[Stored items]
****************************************

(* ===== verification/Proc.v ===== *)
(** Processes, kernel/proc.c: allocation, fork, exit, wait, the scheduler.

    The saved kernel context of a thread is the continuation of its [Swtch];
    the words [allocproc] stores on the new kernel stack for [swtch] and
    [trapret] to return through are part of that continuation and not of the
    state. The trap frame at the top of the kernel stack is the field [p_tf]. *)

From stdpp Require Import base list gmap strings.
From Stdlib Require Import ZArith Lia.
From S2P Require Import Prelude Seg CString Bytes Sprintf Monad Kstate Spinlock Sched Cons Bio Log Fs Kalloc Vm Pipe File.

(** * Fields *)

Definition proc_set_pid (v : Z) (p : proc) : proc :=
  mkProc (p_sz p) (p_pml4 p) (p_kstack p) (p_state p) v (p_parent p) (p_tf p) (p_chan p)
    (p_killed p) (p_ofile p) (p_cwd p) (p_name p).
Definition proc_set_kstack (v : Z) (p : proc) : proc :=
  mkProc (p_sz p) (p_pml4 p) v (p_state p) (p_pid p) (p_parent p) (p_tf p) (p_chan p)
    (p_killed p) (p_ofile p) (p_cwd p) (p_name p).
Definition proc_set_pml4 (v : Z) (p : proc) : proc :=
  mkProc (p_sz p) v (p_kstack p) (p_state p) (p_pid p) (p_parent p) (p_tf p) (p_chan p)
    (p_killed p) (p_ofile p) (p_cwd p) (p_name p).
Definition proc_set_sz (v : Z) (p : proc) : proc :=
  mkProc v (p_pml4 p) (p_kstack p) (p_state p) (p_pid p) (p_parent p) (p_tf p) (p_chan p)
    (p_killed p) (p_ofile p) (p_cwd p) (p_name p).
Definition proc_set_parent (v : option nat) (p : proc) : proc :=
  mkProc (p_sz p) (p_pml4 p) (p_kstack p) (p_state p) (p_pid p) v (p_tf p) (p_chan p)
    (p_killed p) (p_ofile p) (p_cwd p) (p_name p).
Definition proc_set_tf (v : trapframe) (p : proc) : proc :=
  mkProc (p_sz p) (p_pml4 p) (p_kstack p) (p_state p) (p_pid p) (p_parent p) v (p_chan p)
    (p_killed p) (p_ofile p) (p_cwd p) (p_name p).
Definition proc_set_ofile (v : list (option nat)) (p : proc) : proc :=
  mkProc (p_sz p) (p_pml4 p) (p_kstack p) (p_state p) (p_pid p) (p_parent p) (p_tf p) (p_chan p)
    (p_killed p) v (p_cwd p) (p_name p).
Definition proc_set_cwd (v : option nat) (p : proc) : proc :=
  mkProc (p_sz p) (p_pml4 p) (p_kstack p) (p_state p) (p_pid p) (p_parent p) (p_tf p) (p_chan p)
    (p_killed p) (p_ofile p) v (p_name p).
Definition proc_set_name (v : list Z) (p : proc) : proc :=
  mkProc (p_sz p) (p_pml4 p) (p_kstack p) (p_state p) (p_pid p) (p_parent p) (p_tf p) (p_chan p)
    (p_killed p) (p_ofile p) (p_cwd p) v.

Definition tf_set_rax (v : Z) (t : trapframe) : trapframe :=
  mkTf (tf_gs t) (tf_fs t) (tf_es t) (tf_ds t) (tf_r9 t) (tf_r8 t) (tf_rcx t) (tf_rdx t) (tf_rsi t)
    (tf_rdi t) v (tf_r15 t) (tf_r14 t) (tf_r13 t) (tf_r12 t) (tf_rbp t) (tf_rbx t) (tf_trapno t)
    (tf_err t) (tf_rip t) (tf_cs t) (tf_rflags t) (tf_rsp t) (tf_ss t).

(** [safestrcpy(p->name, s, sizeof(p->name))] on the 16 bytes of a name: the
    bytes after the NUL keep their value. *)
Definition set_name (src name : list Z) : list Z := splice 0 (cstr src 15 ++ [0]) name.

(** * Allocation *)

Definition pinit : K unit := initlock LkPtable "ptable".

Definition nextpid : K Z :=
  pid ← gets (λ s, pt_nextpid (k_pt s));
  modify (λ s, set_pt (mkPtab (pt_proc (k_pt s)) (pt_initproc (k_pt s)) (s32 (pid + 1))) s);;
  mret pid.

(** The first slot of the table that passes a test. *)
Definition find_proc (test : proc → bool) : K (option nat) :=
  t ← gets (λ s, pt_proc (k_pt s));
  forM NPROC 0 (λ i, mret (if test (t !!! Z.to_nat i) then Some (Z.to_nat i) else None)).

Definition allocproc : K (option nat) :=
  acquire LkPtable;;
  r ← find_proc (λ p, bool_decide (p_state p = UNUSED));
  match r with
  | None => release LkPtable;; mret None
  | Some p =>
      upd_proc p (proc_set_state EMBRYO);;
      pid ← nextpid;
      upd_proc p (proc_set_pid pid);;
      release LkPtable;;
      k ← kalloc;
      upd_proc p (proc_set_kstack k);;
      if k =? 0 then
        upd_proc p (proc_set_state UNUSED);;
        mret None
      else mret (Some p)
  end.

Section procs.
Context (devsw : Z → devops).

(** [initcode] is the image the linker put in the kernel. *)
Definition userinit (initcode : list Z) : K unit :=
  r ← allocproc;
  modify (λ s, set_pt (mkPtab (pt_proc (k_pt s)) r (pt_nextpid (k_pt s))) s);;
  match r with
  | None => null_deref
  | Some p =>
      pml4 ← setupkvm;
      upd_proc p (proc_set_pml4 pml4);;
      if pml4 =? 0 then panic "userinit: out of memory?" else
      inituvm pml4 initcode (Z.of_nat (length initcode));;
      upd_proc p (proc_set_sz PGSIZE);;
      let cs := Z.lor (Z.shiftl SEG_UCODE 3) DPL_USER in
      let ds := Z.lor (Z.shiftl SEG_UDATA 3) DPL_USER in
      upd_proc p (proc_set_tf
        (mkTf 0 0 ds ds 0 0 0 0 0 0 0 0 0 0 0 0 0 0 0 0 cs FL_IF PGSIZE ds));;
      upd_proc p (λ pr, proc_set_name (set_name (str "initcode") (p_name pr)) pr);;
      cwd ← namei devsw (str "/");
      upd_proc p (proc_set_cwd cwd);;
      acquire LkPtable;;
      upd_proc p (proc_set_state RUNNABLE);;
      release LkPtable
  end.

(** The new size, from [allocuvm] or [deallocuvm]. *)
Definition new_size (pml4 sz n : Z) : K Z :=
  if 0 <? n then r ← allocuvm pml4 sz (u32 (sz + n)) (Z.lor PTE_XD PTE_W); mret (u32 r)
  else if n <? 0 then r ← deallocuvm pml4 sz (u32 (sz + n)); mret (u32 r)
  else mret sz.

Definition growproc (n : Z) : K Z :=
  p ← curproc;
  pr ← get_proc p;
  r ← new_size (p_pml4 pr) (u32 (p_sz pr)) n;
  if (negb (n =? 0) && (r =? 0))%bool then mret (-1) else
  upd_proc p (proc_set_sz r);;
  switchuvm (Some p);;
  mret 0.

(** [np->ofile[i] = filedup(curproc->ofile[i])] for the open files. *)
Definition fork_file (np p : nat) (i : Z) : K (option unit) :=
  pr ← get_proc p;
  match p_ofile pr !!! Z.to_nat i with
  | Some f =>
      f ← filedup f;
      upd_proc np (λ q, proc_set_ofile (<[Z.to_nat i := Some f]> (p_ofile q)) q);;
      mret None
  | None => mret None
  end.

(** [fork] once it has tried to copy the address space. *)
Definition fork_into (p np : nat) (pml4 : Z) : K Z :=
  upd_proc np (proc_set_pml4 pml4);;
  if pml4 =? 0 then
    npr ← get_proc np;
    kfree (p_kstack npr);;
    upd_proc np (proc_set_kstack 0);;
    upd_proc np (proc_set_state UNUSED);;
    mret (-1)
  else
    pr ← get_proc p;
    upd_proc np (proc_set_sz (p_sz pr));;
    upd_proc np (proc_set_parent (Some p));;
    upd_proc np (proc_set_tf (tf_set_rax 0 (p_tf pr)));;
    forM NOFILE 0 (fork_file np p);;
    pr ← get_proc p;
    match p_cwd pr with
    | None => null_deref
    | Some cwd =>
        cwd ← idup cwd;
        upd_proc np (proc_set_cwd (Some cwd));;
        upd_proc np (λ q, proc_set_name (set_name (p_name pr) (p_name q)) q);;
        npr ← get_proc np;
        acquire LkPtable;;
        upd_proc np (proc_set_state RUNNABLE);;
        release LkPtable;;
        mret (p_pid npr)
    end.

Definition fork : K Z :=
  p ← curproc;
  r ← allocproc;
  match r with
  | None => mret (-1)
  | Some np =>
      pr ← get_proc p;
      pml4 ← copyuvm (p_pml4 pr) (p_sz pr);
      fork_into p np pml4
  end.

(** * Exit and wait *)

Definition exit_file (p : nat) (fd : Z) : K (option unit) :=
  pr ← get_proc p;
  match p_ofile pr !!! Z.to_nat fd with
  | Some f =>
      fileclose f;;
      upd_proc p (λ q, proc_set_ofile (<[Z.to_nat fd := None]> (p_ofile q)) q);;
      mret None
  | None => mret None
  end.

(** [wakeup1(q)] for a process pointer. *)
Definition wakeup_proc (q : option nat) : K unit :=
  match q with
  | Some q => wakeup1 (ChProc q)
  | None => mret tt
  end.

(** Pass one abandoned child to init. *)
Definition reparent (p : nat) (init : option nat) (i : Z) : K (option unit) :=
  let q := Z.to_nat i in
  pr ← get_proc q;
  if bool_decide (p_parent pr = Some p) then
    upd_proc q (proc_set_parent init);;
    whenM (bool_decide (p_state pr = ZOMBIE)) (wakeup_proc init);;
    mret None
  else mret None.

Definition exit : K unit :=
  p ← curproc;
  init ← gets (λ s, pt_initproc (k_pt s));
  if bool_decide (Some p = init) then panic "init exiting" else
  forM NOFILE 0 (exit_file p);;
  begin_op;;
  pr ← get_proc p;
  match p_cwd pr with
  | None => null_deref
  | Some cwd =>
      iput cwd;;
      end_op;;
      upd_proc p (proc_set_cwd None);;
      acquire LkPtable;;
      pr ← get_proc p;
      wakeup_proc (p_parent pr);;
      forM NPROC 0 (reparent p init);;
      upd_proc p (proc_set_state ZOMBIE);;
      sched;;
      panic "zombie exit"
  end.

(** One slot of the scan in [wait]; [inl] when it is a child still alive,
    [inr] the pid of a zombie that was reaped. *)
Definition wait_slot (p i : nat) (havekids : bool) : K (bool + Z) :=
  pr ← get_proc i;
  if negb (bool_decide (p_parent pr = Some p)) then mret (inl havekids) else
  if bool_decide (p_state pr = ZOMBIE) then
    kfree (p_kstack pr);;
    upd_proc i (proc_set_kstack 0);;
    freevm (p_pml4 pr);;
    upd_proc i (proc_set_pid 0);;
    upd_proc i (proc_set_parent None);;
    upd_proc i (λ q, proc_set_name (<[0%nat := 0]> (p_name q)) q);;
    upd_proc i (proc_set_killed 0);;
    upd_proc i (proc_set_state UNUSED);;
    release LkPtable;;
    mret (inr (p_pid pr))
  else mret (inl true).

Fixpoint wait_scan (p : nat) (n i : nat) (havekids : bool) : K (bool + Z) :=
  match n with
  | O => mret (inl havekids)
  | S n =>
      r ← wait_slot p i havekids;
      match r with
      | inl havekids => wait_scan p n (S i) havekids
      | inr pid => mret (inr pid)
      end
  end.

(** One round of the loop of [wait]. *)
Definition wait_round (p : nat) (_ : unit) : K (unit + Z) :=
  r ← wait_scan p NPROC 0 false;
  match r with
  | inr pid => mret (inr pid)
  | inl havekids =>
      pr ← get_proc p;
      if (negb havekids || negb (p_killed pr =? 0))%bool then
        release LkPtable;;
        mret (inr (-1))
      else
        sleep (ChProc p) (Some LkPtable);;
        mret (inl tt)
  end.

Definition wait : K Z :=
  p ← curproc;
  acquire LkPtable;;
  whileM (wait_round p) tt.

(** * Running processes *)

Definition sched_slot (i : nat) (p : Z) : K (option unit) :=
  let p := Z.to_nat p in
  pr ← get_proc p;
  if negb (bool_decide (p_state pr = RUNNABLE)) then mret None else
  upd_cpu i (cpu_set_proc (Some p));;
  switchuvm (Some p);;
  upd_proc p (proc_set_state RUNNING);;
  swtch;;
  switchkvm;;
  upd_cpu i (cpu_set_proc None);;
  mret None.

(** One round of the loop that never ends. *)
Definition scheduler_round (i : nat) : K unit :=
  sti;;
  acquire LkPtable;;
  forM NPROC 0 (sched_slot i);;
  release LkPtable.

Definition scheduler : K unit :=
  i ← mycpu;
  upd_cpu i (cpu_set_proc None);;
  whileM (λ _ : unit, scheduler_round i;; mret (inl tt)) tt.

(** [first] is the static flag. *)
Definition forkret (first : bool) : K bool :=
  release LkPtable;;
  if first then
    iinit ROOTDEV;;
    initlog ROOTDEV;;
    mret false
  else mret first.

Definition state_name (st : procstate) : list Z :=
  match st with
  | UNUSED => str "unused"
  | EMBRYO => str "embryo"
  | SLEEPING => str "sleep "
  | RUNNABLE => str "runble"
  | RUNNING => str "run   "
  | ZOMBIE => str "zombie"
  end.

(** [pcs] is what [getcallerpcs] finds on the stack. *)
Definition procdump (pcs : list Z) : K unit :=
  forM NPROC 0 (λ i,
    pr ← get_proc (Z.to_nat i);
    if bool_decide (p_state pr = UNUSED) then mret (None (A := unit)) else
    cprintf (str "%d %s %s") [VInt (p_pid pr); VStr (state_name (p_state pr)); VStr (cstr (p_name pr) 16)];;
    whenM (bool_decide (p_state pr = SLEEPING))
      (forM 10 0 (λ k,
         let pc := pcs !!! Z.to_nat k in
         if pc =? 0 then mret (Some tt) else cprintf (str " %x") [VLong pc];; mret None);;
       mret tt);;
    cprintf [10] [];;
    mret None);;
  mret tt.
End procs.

****************************************

• About this exercise: When you reach the line containing "Definition proc_set_tf (v" in the data above, start copying exactly, and stop after the line containing "Definition proc_set_cwd (v".

• Reply to the task:
Definition proc_set_tf (v : trapframe) (p : proc) : proc :=
  mkProc (p_sz p) (p_pml4 p) (p_kstack p) (p_state p) (p_pid p) (p_parent p) v (p_chan p)
    (p_killed p) (p_ofile p) (p_cwd p) (p_name p).
Definition proc_set_ofile (v : list (option nat)) (p : proc) : proc :=
  mkProc (p_sz p) (p_pml4 p) (p_kstack p) (p_state p) (p_pid p) (p_parent p) (p_tf p) (p_chan p)
    (p_killed p) v (p_cwd p) (p_name p).
Definition proc_set_cwd (v : option nat) (p : proc) : proc :=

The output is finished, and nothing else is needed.